Posté par ippolito le 30 août 2013

Une ardoise de 7 milliards d’euros laissée par la droite

« Les incidences budgétaires pourraient s’étaler jusqu’en 2015″, affirme la Cour des comptes, attribuant le dysfonctionnement à « un défaut manifeste d’information et de coordination entre les services » de Bercy.

La Cour des comptes critique la gestion par la précédente majorité de contentieux communautaires sur deux règles fiscales, dont l’ardoise pourrait atteindre jusqu’à 7 milliards d’euros.

Dans un référé de six pages adressé fin mai au ministère de l’Economie et rendu public mardi 27 août, la Cour évoque deux contentieux distincts portant sur des règles fiscales qui favorisaient les entreprises nationales par rapport aux autres et ont donc été invalidées par la Cour de justice de l’Union européenne.

Dans le premier cas, la taxe mise en cause a été supprimée et remplacée en 2005, suffisamment tôt pour « circonscrire l’ampleur de ce contentieux ».

Multiples dysfonctionnements

Estimé d’abord à 4,2 milliards d’euros pour l’Etat français, ce contentieux a été revu à la baisse à 2 milliards et « provisionné il y a déjà plusieurs années », a expliqué à l’AFP une source au ministère de l’Economie.

Selon cette source, néanmoins, environ 400 millions auraient pu être économisés sur cette somme si le gouvernement français avait agi encore plus vite, évitant les intérêts moratoires.

Le deuxième contentieux a, lui, fait l’objet de « plusieurs dysfonctionnements », affirment les Sages.
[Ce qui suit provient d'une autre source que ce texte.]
(* ===== verification/Threads.v ===== *)
(** * Threads and the thread store of a process (user/thread.rs)

    Also the saved register image of user/process.rs, which a thread carries. *)

From S2P Require Import Prelude.

Definition MAX_THREADS_PER_PROCESS : nat := 16.

Inductive ThreadKind := KernelThread | UserThread.
Inductive ThreadState :=
  | TCreated | TReady | TRunning | TBlocked | TStopped | TExited | TZombie | TReaped.

#[export] Instance ThreadKind_eq : EqDecision ThreadKind.
Proof. solve_decision. Defined.
#[export] Instance ThreadState_eq : EqDecision ThreadState.
Proof. solve_decision. Defined.

Definition ThreadState_eqb (a b : ThreadState) : bool := bool_decide (a = b).

(** The registers saved when a thread leaves user mode. *)
Record UserResumeContext := mkCtx {
  rc_rip : Z; rc_rsp : Z; rc_rflags : Z; rc_rbx : Z; rc_rcx : Z; rc_rdx : Z; rc_rsi : Z; rc_rdi : Z;
  rc_rbp : Z; rc_r8 : Z; rc_r9 : Z; rc_r10 : Z; rc_r11 : Z; rc_r12 : Z; rc_r13 : Z; rc_r14 : Z;
  rc_r15 : Z; rc_rax : Z }.

#[export] Instance eta_ctx : Eta UserResumeContext := fun r =>
  mkCtx (rc_rip r) (rc_rsp r) (rc_rflags r) (rc_rbx r) (rc_rcx r) (rc_rdx r) (rc_rsi r) (rc_rdi r)
        (rc_rbp r) (rc_r8 r) (rc_r9 r) (rc_r10 r) (rc_r11 r) (rc_r12 r) (rc_r13 r) (rc_r14 r)
        (rc_r15 r) (rc_rax r).

Definition EMPTY_CTX : UserResumeContext := mkCtx 0 0 0x202 0 0 0 0 0 0 0 0 0 0 0 0 0 0 0.

Record Thread := mkThread {
  th_tid : Z;
  th_process_id : Z;
  th_kind : ThreadKind;
  th_state : ThreadState;
  th_resume_context : option UserResumeContext;
  th_signal_return_context : option UserResumeContext;
  th_context_switches : Z;
  th_runtime_ticks : Z;
  th_last_started_tick : option Z;
  th_user_stack_start : option Z;
  th_user_stack_top : option Z;
  th_kernel_managed_stack : bool;
  th_waiting_for : option Z }.

#[export] Instance eta_thread : Eta Thread := fun r =>
  mkThread (th_tid r) (th_process_id r) (th_kind r) (th_state r) (th_resume_context r)
    (th_signal_return_context r) (th_context_switches r) (th_runtime_ticks r) (th_last_started_tick r)
    (th_user_stack_start r) (th_user_stack_top r) (th_kernel_managed_stack r) (th_waiting_for r).

Definition new_thread (tid process_id : Z) (kind : ThreadKind) : Thread :=
  mkThread tid process_id kind TCreated None None 0 0 None None None false None.

Definition with_user_stack (t : Thread) (stack_start stack_top : Z) : Thread :=
  t <| th_user_stack_start := Some stack_start |> <| th_user_stack_top := Some stack_top |>.

Definition with_kernel_managed_stack (t : Thread) : Thread := t <| th_kernel_managed_stack := true |>.

Record ThreadStore := mkStore { ts_main_tid : Z; ts_items : list Thread }.

#[export] Instance eta_store : Eta ThreadStore := fun r => mkStore (ts_main_tid r) (ts_items r).

Module TStore.

Definition with_main (main : Thread) : ThreadStore := mkStore (th_tid main) [main].

Definition get (s : ThreadStore) (tid : Z) : option Thread :=
  List.find (fun t => th_tid t =? tid) (ts_items s).

(** An update through [get_mut(tid)]. *)
Definition upd (tid : Z) (f : Thread -> Thread) (s : ThreadStore) : ThreadStore :=
  s <| ts_items ::= find_upd (fun t => th_tid t =? tid) f |>.

(** [main()]: panics when the main thread is missing. *)
Definition main (s : ThreadStore) : outcome Thread :=
  match get s (ts_main_tid s) with Some t => Done t | None => Panic end.

(** An update through [main_mut()]. *)
Definition main_upd (f : Thread -> Thread) (s : ThreadStore) : outcome ThreadStore :=
  _ ← main s; mret (upd (ts_main_tid s) f s).

Definition insert (thread : Thread) (s : ThreadStore) : outcome (bool * ThreadStore) :=
  if (MAX_THREADS_PER_PROCESS <=? length (ts_items s))%nat then mret (false, s) else
  m ← main s;
  if negb (th_process_id thread =? th_process_id m) then mret (false, s)
  else if is_some (get s (th_tid thread)) then mret (false, s)
  else mret (true, s <| ts_items ::= (fun l => l ++ [thread]) |>).

Definition stack_range_available (s : ThreadStore) (stack_start stack_top : Z) : bool :=
  (stack_start <? stack_top)
  && forallb (fun t => match th_user_stack_start t, th_user_stack_top t with
                       | Some existing_start, Some existing_top =>
                         (stack_top <=? existing_start) || (existing_top <=? stack_start)
                       | _, _ => true
                       end) (ts_items s).

Definition len (s : ThreadStore) : nat := length (ts_items s).

End TStore.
Selon Bercy, il représente un coût de 5 milliards d’euros qui non seulement auraient pu être évités mais n’ont été provisionnés qu’à l’arrivée de la nouvelle majorité au pouvoir.

Une histoire de taxe

Créée en 2007, la taxe sur les dividendes concernée n’a en effet pas été supprimée ni remplacée par le précédent gouvernement, alors même que les dossiers de contestation s’amoncelaient: la Cour des comptes parle de « plus de 10.000 dossiers » et du « contentieux en série le plus important auquel l’Etat ait été confronté ».

« Le risque d’une condamnation de l’Etat étant devenu sérieux dès le début de l’année 2010, une modification de la règle fiscale aurait dû être envisagée afin de circonscrire les risques financiers pour le Trésor », estime la Cour, qui relève que « pas moins de quatre lois de finances rectificatives sont intervenues cette année-là et auraient pu être l’occasion d’aménager le régime fiscal ».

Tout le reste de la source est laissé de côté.